The issue comes with the results. I have 2 physical and 4 logical cores on my machine, and the outcome follows a similar pattern - namely, with n and the number of cores set as follows, the results are:

n = 6
the.cores <- 2
unlist(final.results)
1 1 2 2 3 3 

Similarly, for

n = 6
the.cores <- 4

I get

unlist(final.results)
1 1 1 1 2 2

The correct result, calculated in serial and checked manually, is:

unlist(final.results)
[1] 1 2 3 4 5

Everything else works fine: I'm just a little confused, as I assumed that the results would be pushed to each worker as they became free, and so the serial results should be replicated exactly. I also assumed that in this very simple example (it's only intended just to speed up some moderately-sized calculations a bit!) that it wouldn't be necessary to break the foreach loop into explicit blocks, for each worker: am I right in this thinking? Since the function in the lapply statement calls other functions, the first of which reads chunks of numeric values from a file, before calling other functions to perform calculations on the chunk, could this be where the issue is?

Finally, if I set

the.cores <- 1

to replicate the serial computation, the results are exactly correct - i.e.

unlist(final.results)
[1] 1 2 3 4 5

Any explanations to remedy my ignorance very much appreciated! :-)

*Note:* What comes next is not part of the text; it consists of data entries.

(** The descriptors that the constructor opens. *)
Lemma Acceptor_new_owns addr reuse (w : world) :
  -1 ∉ open_fds (wk w) -> open_fds (wk w) = base ∪ handed (wc w) -> isInLoopThread (wl w) = true ->
  let no_dev_null := fst (dev_null (snd (on_kernel createNonBlockingOrDie w))) = -1 in
  (no_dev_null /\ Acceptor_new (CB := CB) (Owner := Owner) (NCB := NCB) bind_handleRead addr reuse w = Fault AssertFail) \/
  (~ no_dev_null /\ exists (a : acceptor) w', Acceptor_new bind_handleRead addr reuse w = Ok (a, w') /\ owns a w').
Proof.
  intros Hneg Hb Hloop. cbv zeta. unfold Acceptor_new.
  pose proof (on_kernel_opens createNonBlockingOrDie w (socket_opens _ _ _)) as Hs.
  destruct (on_kernel createNonBlockingOrDie w) as [s w1]. cbn [fst snd].
  pose proof (on_kernel_opens _ w1 (open_opens (lit "/dev/null") (Z.lor O_RDONLY O_CLOEXEC))) as Hd.
  fold (dev_null w1) in Hd. destruct (dev_null w1) as [i w2]. cbn [fst].
  destruct Hs as (Hwl1 & Hwc1 & Hs), Hd as (Hwl & Hwc & Hd).
  assert (Hheld : held s (-1) (open_fds (wk w1)) (open_fds (wk w))).
  { destruct Hs as [(Hs0 & Hsn & ->)|[-> ->]].
    - repeat split; [set_solver by lia|right; split; [set_solver|lia]|by left|set_solver by lia].
    - repeat split; [done|by left|by left|set_solver]. }
  destruct Hd as [(Hi0 & Hin & Hf)|[-> Hf]]; [right|left; done].
  split; [lia|]. destruct (Z.leb_spec 0 i); [|lia]. cbn [assert_]. unfold_monad.
  do 2 eexists. split; [done|].
  constructor; cbn [acceptSocket_ acceptChannel_ idleFd_ sockfd_]; [|done|].
  - unfold bindAddress, bindOrDie, setReusePort, setReuseAddr. cbn [on_kernel_ wk wl wc].
    rewrite bind_fds, !setsockopt_fds, Hwc, Hwc1, Hf, <- Hb. by apply held_new_idle.
  - cbn [on_kernel_ wl]. by rewrite Hwl, Hwl1.
Qed.
End Conservation.

(** ** Properties *)

(** An acceptor from its construction to its destruction, possibly without a
    callback; in between the loop reports [events] of its socket. *)
Definition life {CB RCB Owner NCB K L C} `{Kernel K} `{EventLoop CB RCB Owner L}
    (bind_handleRead : RCB) (newConnection : NCB -> Z -> InetAddress -> world K L C -> outcome (world K L C))
    (log_syserr : bytes -> world K L C -> world K L C) (log : LogLevel -> bytes -> world K L C -> world K L C)
    (junk_addr addr : InetAddress) (reuse : bool) (cb : option NCB) (events : list (Timestamp * Z)) (w : world K L C) : outcome (world K L C) :=
  '(a, w) ← Acceptor_new (CB := CB) (Owner := Owner) bind_handleRead addr reuse w;
  let a := match cb with Some cb => setNewConnectionCallback cb a | None => a end in
  '(a, w) ← listen a w;
  '(a, w) ← poll_events newConnection log_syserr log junk_addr events a w;
  Acceptor_delete a w.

EDIT: just to note, using the above code in the following test example, everything works just fine.

library(foreach)
library(doSNOW)
the.cores <- 2
cl <- makeCluster( rep ("localhost",the.cores), type="SOCK" )
registerDoSNOW(cl)

my.fun <- function(x) { x^2 }
the.output <- foreach(i=1:10) %dopar% {
my.fun(i)
}

gives the expected result:

[1]   1   4   9  16  25  36  49  64  81 100
1
You need to make your code reproducible to facilitate debugging.Roland

1 Answers

1
votes

I'm probably confused about what you want to do, but I'm guessing that you want to process a file in parallel with each worker reading its own chunk of the file. To do that, I would use two iteration variables in the foreach loop. Here's an example using a dummy calcTest function that simply returns the two key input arguments to demonstrate the technique:

library(doSNOW)
library(iterators)
the.cores <- 4
cl <- makeSOCKcluster(the.cores)
registerDoSNOW(cl)
totalRows <- 1000
nrows <- unlist(as.list(idiv(totalRows, chunks=the.cores)))
skip <- cumsum(c(0, nrows))[1:the.cores]
calcTest <- function(fileToRead, numberOfRows, rowsToSkip) {
  c(numberOfRows, rowsToSkip)
}
aFile <- 'file.dat'
final.results <- foreach(numberOfRows=nrows, rowsToSkip=skip) %dopar% {
  calcTest(aFile, numberOfRows, rowsToSkip)
}

When this is executed, final.results becomes:

> final.results
[[1]]
[1] 250   0

[[2]]
[1] 250 250

[[3]]
[1] 250 500

[[4]]
[1] 250 750

So the first worker processes lines 1-250, the second worker processes 251-500, etc. Is that basically what you want to do?